DATA FOR PROCESSING: Begin

(** State::update (not const: it records the leaf secret) *)
Definition update (leaf_secret : bytes) : M Handshake :=
  self ← get_this;
  path ← tree_encrypt_call (_index self) leaf_secret;
  modify_this (set_cached_leaf_secret leaf_secret);;
  sign (OpUpdate {| update_path := path |}).

(** State::remove *)
Definition remove (index : N) : M Handshake :=
  evict_secret ← random_bytes 32;
  path ← tree_encrypt_call index evict_secret;
  sign (OpRemove {| removed := index; remove_path := path |}).

(** *** Constructors *)

(** A constructor: the member initialisers give the object [init], then
    the body runs on it; a throw leaves no object. *)
Definition construct (init : State) (body : M unit) (r : N)
  : result State * N :=
  match body {| this := init; rng := r |} with
  | (Ok _, m) => (Ok (this m), rng m)
  | (Err e, m) => (Err e, rng m)
  end.

(** State::State(group_id, suite, identity_priv) *)
Definition new_group (group_id : bytes) (suite : CipherSuite)
  (identity_priv : SignaturePrivateKey) (r : N) : result State * N :=
  construct
    {| _index := 0; _identity_priv := identity_priv; _epoch := 0;
       _group_id := group_id; _suite := suite;
       _message_master_secret := []; _init_secret := zero_bytes 32;
       _tree := tree_new suite (csprng r 32); _roster := [];
       _transcript := []; _cached_leaf_secret := [] |}
    (let cred := {| public_key := signature_public_key identity_priv |} in
     modify_this (fun s => set_roster (Roster.add (_roster s) cred) s))
    (r + 1).

(** The loop of the joining constructor: the first position [i] at which
    [cipher_suites[i]] is the group's suite. *)
Fixpoint join_find_suite (suites : list CipherSuite) (suite : CipherSuite)
  (i : N) : option N :=
  match suites with
  | [] => None
  | s :: rest =>
      if bool_decide (s = suite) then Some i
      else join_find_suite rest suite (i + 1)
  end.

(** State::State(identity_priv, init_secret, welcome, handshake) *)
Definition join (identity_priv : SignaturePrivateKey) (init_secret : bytes)
  (welcome : Welcome) (handshake : Handshake) (r : N) : result State * N :=
  construct
    {| _index := tree_size (w_tree welcome);
       _identity_priv := identity_priv;
       _epoch := u32 (w_epoch welcome + 1);
       _group_id := w_group_id welcome; _suite := w_cipher_suite welcome;
       _message_master_secret := [];
       _init_secret := w_init_secret welcome;
       _tree := w_tree welcome; _roster := w_roster welcome;
       _transcript := w_transcript welcome; _cached_leaf_secret := [] |}
    match operation handshake with
    | OpAdd add =>
        let identity_key := identity_key (add_init_key add) in
        if negb (bool_decide
                   (identity_key = signature_public_key identity_priv))
        then throw (InvalidParameterError
                      "Group add not targeted for this node")
        else
          self ← get_this;
          match join_find_suite (cipher_suites (add_init_key add))
                                (_suite self) 0 with
          | None => throw (ProtocolError
                             "Selected cipher suite not supported")
          | Some i =>
              init_uik ← lift (vec_at (init_keys (add_init_key add)) i);
              if negb (bool_decide
                    (init_uik = dh_derive_public_key (_suite self)
                                                     init_secret))
              then throw (ProtocolError "Incorrect init key")
              else
                let cred := {| public_key := identity_key |} in
                modify_this
                  (fun s => set_roster (Roster.add (_roster s) cred) s);;
                update_leaf (_index self) (add_path add)
                            (Some (w_leaf_secret welcome));;
                verified ← verify (signer_index handshake)
                                  (signature handshake);
                if negb verified
                then throw (InvalidParameterError
                              "Handshake signature failed to verify")
                else mret tt
          end
    | _ => throw (InvalidParameterError "Incorrect handshake type")
    end
    r.

(** *** A member applying handshakes in sequence

    [state = state.handle(h)] for each handshake in turn; the first
    rejection stops the run. *)
Fixpoint handle_all (hs : list Handshake) (s : State) (r : N)
  : result State * N :=
  match hs with
  | [] => (Ok s, r)
  | h :: rest =>
      match handle h {| this := s; rng := r |} with
      | (Ok next, m) => handle_all rest next (rng m)
      | (Err e, m) => (Err e, rng m)
      end
  end.

(** *** create_group *)

(** InitialGroupInfo, held as the two arguments its constructor is given:
    the founder's State and the (Welcome, Handshake) pair for the new
    member. *)
Definition InitialGroupInfo : Type := State * (Welcome * Handshake).

(** The inner loop of create_group: does [my_suite] occur among the other
    party's suites. *)
Fixpoint create_group_offered (my_suite : CipherSuite)
  (others : list CipherSuite) : bool :=
  match others with
  | [] => false
  | other_suite :: rest =>
      if bool_decide (my_suite = other_suite) then true
      else create_group_offered my_suite rest
  end.

(** The outer loop of create_group: the suite it settles on, [None] when
    the loops end with [selected] still false. *)
Fixpoint create_group_negotiate (supported others : list CipherSuite)
  : option CipherSuite :=
  match supported with
  | [] => None
  | my_suite :: rest =>
      if create_group_offered my_suite others then Some my_suite
      else create_group_negotiate rest others
  end.

(** create_group.  When no suite is selected the State is constructed from
    an uninitialised [suite]; the model stops there.  [state.handle(...)]
    is called for its checks only: what it returns is dropped. *)
Definition create_group (group_id : bytes)
  (supported_ciphersuites : list CipherSuite)
  (identity_priv : SignaturePrivateKey) (user_init_key : UserInitKey)
  (r : N) : result InitialGroupInfo * N :=
  match create_group_negotiate supported_ciphersuites
          (cipher_suites user_init_key) with
  | None => (Err (Undefined "uninitialised cipher suite read"), r)
  | Some suite =>
      match new_group group_id suite identity_priv r with
      | (Ok state, r1) =>
          match (welcome_add ← add user_init_key;
                 handle welcome_add.2;;
                 state ← get_this;
                 mret (state, welcome_add)) {| this := state; rng := r1 |}
          with
          | (Ok info, m) => (Ok info, rng m)
          | (Err e, m) => (Err e, rng m)
          end
      | (Err e, r1) => (Err e, r1)
      end
  end.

DATA FOR PROCESSING: End

WORK INSTRUCTION:
Where the line holding "match hs with" appears in the listing above, start reproducing exactly, and end with the line holding "Definition create_group (group_id : bytes)".

ANSWER SPACE:
  match hs with
  | [] => (Ok s, r)
  | h :: rest =>
      match handle h {| this := s; rng := r |} with
      | (Ok next, m) => handle_all rest next (rng m)
      | (Err e, m) => (Err e, rng m)
      end
  end.

(** *** create_group *)

(** InitialGroupInfo, held as the two arguments its constructor is given:
    the founder's State and the (Welcome, Handshake) pair for the new
    member. *)
Definition InitialGroupInfo : Type := State * (Welcome * Handshake).

(** The inner loop of create_group: does [my_suite] occur among the other
    party's suites. *)
Fixpoint create_group_offered (my_suite : CipherSuite)
  (others : list CipherSuite) : bool :=
  match others with
  | [] => false
  | other_suite :: rest =>
      if bool_decide (my_suite = other_suite) then true
      else create_group_offered my_suite rest
  end.

(** The outer loop of create_group: the suite it settles on, [None] when
    the loops end with [selected] still false. *)
Fixpoint create_group_negotiate (supported others : list CipherSuite)
  : option CipherSuite :=
  match supported with
  | [] => None
  | my_suite :: rest =>
      if create_group_offered my_suite others then Some my_suite
      else create_group_negotiate rest others
  end.

(** create_group.  When no suite is selected the State is constructed from
    an uninitialised [suite]; the model stops there.  [state.handle(...)]
    is called for its checks only: what it returns is dropped. *)
Definition create_group (group_id : bytes)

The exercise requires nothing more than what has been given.